In FIGS. 11 to 13 to be described in detail later, there are shown examples of such addition of virtual note data. This addition of virtual note data is not limited to adding virtual note data to all relevant pieces of note data within the sequence of note data 311 of the singing voice synthesis data 310. In a case in which there are multiple pieces of note data having no contiguous preceding pieces of note data, the addition may be performed relative to a limited number of the multiple pieces of note data. In such a case, the piece(s) of note data to which the addition is performed are selected either by the user, via the operator 205, or by the virtual note data adder 211a (i.e., by automatic selection). Alternatively, the user or the virtual note data adder 211a may select the note data addition of which is excluded, instead of those to which the addition is performed. The selection by the virtual note data adder 211a may be performed according to a predetermined set of conditions, or it may be performed randomly. The sound control data acquirer 211b is configured to acquire the sound control data 313 associated with the sequence of note data 311 including the above virtual note data. In other words, the sound control data acquirer 211b acquires the sound control data 313 associated with the virtual note data. The sound control data acquirer 211b acquires the sound control data 313 in two distinct modes. In the first mode, the sound control data acquirer 211b acquires the sound control data 313 that is input by the user's operation of the operator 205. In the second mode, the sound control data acquirer 211b first determines an alteration in relative pitch and volume over time, based on the note data 311, the lyrics data 312 and the singing characteristics data Z of a desired singer that has been selected from the singing characteristics database 230. Then the sound control data acquirer 211b acquires the sound control data 313 including the pitch control data indicating an alteration in the relative pitch over time, and volume control data indicating an alteration in volume over time.
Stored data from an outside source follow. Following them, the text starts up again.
Lemma parse_digits ds b bl a al :
  Forall (fun ch => isnum ch = true) ds -> 0 <= bl -> bl + Z.of_nat (length ds) <= 3 -> length b = 4%nat ->
  exists b', write_bytes ds (with_parser ARG_PARSE b bl a al c)
    = Some (with_parser ARG_PARSE b' (bl + Z.of_nat (length ds)) a al c) /\ length b' = 4%nat /\
    take (Z.to_nat bl + length ds) b' = take (Z.to_nat bl) b ++ ds.
Proof.
  unfold write_bytes. intros Hds. revert b bl.
  induction Hds as [|ch ds Hch Hds IH]; intros b bl Hbl Hlen Hb; simpl foldM; simpl length in *.
  - exists b. rewrite Z.add_0_r, app_nil_r, Nat.add_0_r. done.
  - rewrite parse_digit, bind_ret by (done || lia).
    destruct (IH (<[Z.to_nat bl := ch]> b) (bl + 1)) as (b' & -> & Hb' & Ht);
      [lia|lia|by rewrite length_insert|].
    exists b'. split; [do 2 f_equal; lia|]. split; [done|].
    replace (Z.to_nat bl + S (length ds))%nat with (Z.to_nat (bl + 1) + length ds)%nat by lia.
    rewrite Ht. replace (Z.to_nat (bl + 1)) with (Z.to_nat bl + 1)%nat by lia.
    rewrite take_insert_snoc by lia. by rewrite <- app_assoc.
Qed.

(** The number of an argument, in decimal. *)
Definition decimal (n : Z) : list Z := digit_char <$> digits 10 n.

Lemma decimal_length n : 0 <= n < 256 -> (1 <= length (decimal n) <= 3)%nat.
Proof.
  intros Hn. assert (E : Forall (fun n => (1 <= length (decimal n) <= 3)%nat) (seqZ 0 256)).
  { apply (bool_decide_unpack _). by vm_compute. }
  rewrite Forall_seqZ in E. apply E. lia.
Qed.

Lemma decimal_isnum n : Forall (fun ch => isnum ch = true) (decimal n).
Proof.
  unfold decimal. apply Forall_fmap. eapply Forall_impl; [|apply (digits_range 10); lia].
  intros d Hd. simpl in Hd. unfold isnum, digit_char. simpl. apply bool_decide_eq_true. rewrite decide_True; lia.
Qed.

(** The collected digits read back as the number. *)
Lemma decimal_atoi n b :
  0 <= n < 256 -> length b = 4%nat -> take (length (decimal n)) b = decimal n ->
  exists b', arr_set b (Z.of_nat (length (decimal n))) 0 = Some b' /\ length b' = 4%nat /\ atoi b' 0 10 = Some n.
Proof.
  intros Hn Hb Ht. pose proof (decimal_length n Hn) as Hl. rewrite arr_set_Some by lia. rewrite Nat2Z.id.
  eexists. split; [done|]. split; [by rewrite length_insert|].
  rewrite (atoi_spec _ 0 10 (digits 10 n)).
  - rewrite horner_digits by lia. f_equal. apply s32_small. lia.
  - lia.
  - apply digits_range. lia.
  - fold (decimal n). unfold cstr. cbn [bget arr_buf]. split.
    + intros k ch Hk. pose proof (lookup_lt_Some _ _ _ Hk).
      rewrite Z.add_0_l, arr_get_lookup, Nat2Z.id by lia. rewrite list_lookup_insert_ne by lia.
      split; [rewrite <- Ht in Hk; by apply lookup_take_Some in Hk as [Hk _]|].
      pose proof (decimal_isnum n) as F. rewrite Forall_lookup in F. specialize (F _ _ Hk).
      apply bool_decide_eq_true in F. lia.
    + rewrite Z.add_0_l, arr_get_lookup, Nat2Z.id by lia. apply list_lookup_insert_eq. lia.
  - pose proof (digits_length 10 n). lia.
Qed.

(** A number and the character that ends it: the argument is stored. *)
Lemma parse_number n ch b a al :
  0 <= n < 256 -> isnum ch = false -> ch <> 27 -> ch <> 91 -> length b = 4%nat -> length a = 4%nat -> 0 <= al < 3 ->
  exists b', length b' = 4%nat /\
  write_bytes (decimal n ++ [ch]) (with_parser ARG_PARSE b 0 a al c) =
  let c2 := with_parser ARG_PARSE b' 0 (<[Z.to_nat al := n]> a) (al + 1) c in
  if decide (ch <> 59)
  then c3 ← esc_funcs ch (<[Z.to_nat al := n]> a) (al + 1) c2; Some (esc_idle c3)
  else Some c2.
Proof.
  intros Hn Hch N1 N2 Hb Ha Hal. pose proof (decimal_length n Hn) as Hl.
  destruct (parse_digits (decimal n) b 0 a al (decimal_isnum n)) as (b1 & E & Hb1 & Ht); [lia|lia|done|].
  simpl in Ht. destruct (decimal_atoi n b1 Hn Hb1 Ht) as (b2 & E2 & Hb2 & E3).
  exists b2. split; [done|]. unfold write_bytes in *. rewrite foldM_app, E, bind_ret. simpl foldM.
  rewrite parse_arg by done. unfold esc_arg. rewrite Hch, parser_tm. simpl esc_buf. simpl esc_buf_len.
  simpl esc_arg_len. simpl esc_args. rewrite decide_True by lia. rewrite Z.add_0_l, E2, bind_ret, E3, bind_ret.
  rewrite arr_set_Some by lia. rewrite bind_ret, (u8_small n) by lia. cbv zeta.
  set (a' := <[Z.to_nat al := n]> a).
  assert (E4 : on_tm (fun t => set_esc_args a' (u8 (esc_arg_len t + 1)) (set_esc_buf b2 (esc_buf_len t) t))
                 (with_parser ARG_PARSE b1 (Z.of_nat (length (decimal n))) a al c)
               = with_parser ARG_PARSE b2 (Z.of_nat (length (decimal n))) a' (al + 1) c).
  { unfold with_parser. rewrite on_tm_on_tm. unfold on_tm. simpl. by rewrite u8_small by lia. }
  rewrite E4, bind_ret.
  change (on_tm (fun t => set_esc_buf (esc_buf t) 0 t) (with_parser ARG_PARSE b2 _ a' (al + 1) c))
    with (with_parser ARG_PARSE b2 0 a' (al + 1) c).
  change (esc_args (tm (with_parser ARG_PARSE b2 _ a' (al + 1) c))) with a'.
  change (esc_arg_len (tm (with_parser ARG_PARSE b2 _ a' (al + 1) c))) with (al + 1).
  case_decide; [by destruct (esc_funcs ch a' (al + 1) _)|done].
Qed.
End Parser.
When the user inputs a singing voice synthesis instruction by operating the operator 205, the sequencer 212, while advancing the relative time that has as its benchmark the starting point of the singing voice synthesis data 310 stored in the volatile storage unit 203, reads out from the volatile storage unit 203 a piece of note data 311 whose relative time is the beginning of the voiced period, as well reading out a piece of lyrics data 312 and a piece of sound control data 313 each of which is associated with the piece of note data 311. The sequencer 212 then supplies to the singing voice synthesizer 213 each of the piece of note data 311, the piece of lyrics data 312, and the volume control data and the pitch control data included in the piece of sound control data 313.

The singing voice synthesizer 213 first reads out from the phoneme database 220 one or more pieces of phoneme waveform data corresponding to the phoneme name(s) indicated by the lyrics data supplied from the sequencer 212. Then by performing pitch conversion on the phoneme waveform data piece(s), the singing voice synthesizer 213 generates phoneme waveform data piece(s) having a pitch obtained by changing the pitch indicated by the piece of note data 311 based on the pitch control data. Subsequently, the singing voice synthesizer 213 performs on the generated phoneme waveform data piece(s) volume control indicated by the volume control data. The singing voice synthesizer 213 smoothly connects along the time axis, the phoneme waveform data pieces thus obtained. In this way, the singing voice synthesizer generates a digital sound signal for Outputting a singing voice (singing waveform data that is in a waveform format), and outputs the generated singing waveform data to the sound system 208. Such is the functional configuration achieved by the execution of the singing voice synthesis program 210.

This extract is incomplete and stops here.